Ten aanzien van het tweede klachtonderdeel staat voorop dat de wet, gezien het bouwjaar van de installatie van voor 25 oktober 2020, de ondernemer niet verplicht de meetgegevens op afstand te kunnen uitlezen (naar volgt uit de kamerstukken, tweede kamer 2019-2020, 35292, nr. 3). De ondernemer betoogt dat de door hem ingeschakelde organisatie, [naam organisatie], wel de meetgegevens op afstand kon uitlezen, maar vaak met vertraging. De ondernemer bevestigde dat de consument sinds februari 2022 niet meer continu de juiste meetgegevens op het klantenportal kon aflezen. Door de haperingen in de afleesbaarheid door [naam organisatie] is er bijvoorbeeld per 1 juli 2022 (wijziging BTW) de stand geschat, maar later is een correctienota aan de consument verstuurd met de juiste stand per 1 juli 2022. De consument erkent dat laatste, maar stelt dat de correctie heeft plaatsgevonden nadat hij een foto van de meterstand van 1 juli 2022 aan [naam organisatie] had toegestuurd.
Nu de ondernemer niet verplicht is de meetgegevens op afstand te kunnen uitlezen en de consument erkent dat de hem toegestuurde nota’s uiteindelijk gebaseerd zijn op juiste meterstanden, is niet van belang op welke basis [naam organisatie] de meterstanden heeft verkregen. Overigens is inmiddels een nieuwe meter geplaatst, waardoor het uitlezen op afstand beter gewaarborgd is en het klantenportal ook beter up-to-date zal zijn. Doch een en ander moet feitelijk op korte termijn nog geactiveerd worden. Uit het voorgaande volgt dat dit klachtonderdeel van de consument ook afgewezen zal worden.

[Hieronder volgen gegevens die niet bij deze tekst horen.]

(** * Extendible hash table (src/container/hash/extendible_hash_table.cpp)

    A shallow embedding of [bustub::ExtendibleHashTable<K, V>] and of its
    nested [Bucket] class, followed by the properties of the table that are
    established (or refuted) on the embedding.

    Conventions of the embedding.
    - [int] and [size_t] values are integers of [Z].  The only arithmetic of
      the source are the shifts [1 << n], bitwise and/or, [- 1] and [+ 1];
      a shift whose count is outside [0, 31) has no defined [int] result and
      is an undefined outcome of the model ([shl1]).
    - [std::shared_ptr<Bucket>] is an address into a store of bucket objects
      ([heap]); the null pointer is [None].  [std::make_shared] allocates at
      the end of the store.  Several directory slots may hold the same
      address: this is the aliasing of the source.
    - [dir_] is a [std::vector]: indexing is unchecked, so an index outside
      the vector, as well as the dereference of a null pointer, is an
      undefined outcome ([Undef]), never a signalled failure.
    - [Insert] is recursive and contains a loop whose bound [dir_.size()] may
      change while it runs: both are given fuel, and [OutOfFuel] is the
      outcome of a run that needs more steps than the fuel allows. *)

From Stdlib Require Import ZArith Bool Lia.
From stdpp Require Import base list.

Open Scope Z_scope.

(** ** Outcomes of a member function *)

Inductive outcome (A : Type) : Type :=
| Ret (a : A)      (* the call returns *)
| Abort            (* a signalled failure: failed assertion or exception *)
| Undef            (* undefined behaviour of the C++ source *)
| OutOfFuel.       (* the run is longer than the fuel given *)

Arguments Ret {A} a.
Arguments Abort {A}.
Arguments Undef {A}.
Arguments OutOfFuel {A}.

Definition bind {A B : Type} (m : outcome A) (f : A -> outcome B) : outcome B :=
  match m with
  | Ret a => f a
  | Abort => Abort
  | Undef => Undef
  | OutOfFuel => OutOfFuel
  end.

Notation "x <- m ;; k" := (bind m (fun x => k))
  (at level 100, m at next level, right associativity).

Definition returns {A : Type} (m : outcome A) : bool :=
  match m with Ret _ => true | _ => false end.

(** [1 << n] on [int]. *)
Definition shl1 (n : Z) : outcome Z :=
  if (0 <=? n) && (n <? 31) then Ret (Z.shiftl 1 n) else Undef.

Section ExtendibleHashTable.

Context {K V : Type} `{EqDecision K}.

(** [std::hash<K>()(key)], a [size_t]. *)
Variable hash : K -> Z.

(** The default-initialised local [V temp_value] of [Insert]. *)
Variable temp_value : V.

(** ** Bucket *)

Record Bucket : Type := mkBucket {
  size_ : Z;                 (* size_t size_ : the capacity *)
  depth_ : Z;                (* int depth_ : the local depth *)
  list_ : list (K * V)       (* std::list<std::pair<K, V>> list_ *)
}.

(** [Bucket::Bucket(size_t array_size, int depth)]. *)
Definition Bucket_new (array_size depth : Z) : Bucket :=
  mkBucket array_size depth [].

(** Modelled from the spec: the accessors of [Bucket] declared in
    extendible_hash_table.h, which is not part of the sources:
    [is_full() -> bool: len(entries) == capacity]. *)
Definition Bucket_IsFull (b : Bucket) : bool :=
  Z.of_nat (length (list_ b)) =? size_ b.

(** Modelled from the spec: "read current depth" (declared in the header). *)
Definition Bucket_GetDepth (b : Bucket) : Z := depth_ b.

(** Modelled from the spec: "increment depth by exactly 1" (declared in the
    header). *)
Definition Bucket_IncrementDepth (b : Bucket) : Bucket :=
  mkBucket (size_ b) (depth_ b + 1) (list_ b).

(** Modelled from the spec: the entries of the bucket (declared in the
    header). *)
Definition Bucket_GetItems (b : Bucket) : list (K * V) := list_ b.

(** The scan of [Bucket::Find] over the entries.  [value] is the caller's
    out parameter; the result pairs the returned flag with the content of
    the out parameter after the call. *)
Fixpoint find_entry (l : list (K * V)) (key : K) (value : V) : bool * V :=
  match l with
  | [] => (false, value)
  | (k, v) :: l' => if decide (k = key) then (true, v) else find_entry l' key value
  end.

Definition Bucket_Find (b : Bucket) (key : K) (value : V) : bool * V :=
  find_entry (list_ b) key value.

(** The scan of [Bucket::Remove]: erase the first entry with this key. *)
Fixpoint remove_entry (l : list (K * V)) (key : K) : list (K * V) * bool :=
  match l with
  | [] => ([], false)
  | (k, v) :: l' =>
      if decide (k = key) then (l', true)
      else let '(r, found) := remove_entry l' key in ((k, v) :: r, found)
  end.

Definition Bucket_Remove (b : Bucket) (key : K) : Bucket * bool :=
  let '(l, found) := remove_entry (list_ b) key in
  (mkBucket (size_ b) (depth_ b) l, found).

Op grond van het voorgaande is de commissie van oordeel dat de klacht ongegrond is.
Derhalve wordt als volgt beslist.
Beslissing
Het door de consument verlangde wordt afgewezen.
Overeenkomstig het reglement van de commissie is de ondernemer aan de commissie behandelingskosten verschuldigd.
Deze behandelingskosten worden geheel betaald.
Aldus beslist door de Geschillencommissie Energie, bestaande uit de heer mr. R.J. Paris, voorzitter, de heer R.A. Timmer, de heer drs. L. van Rootselaar, leden, op 6 oktober 2023.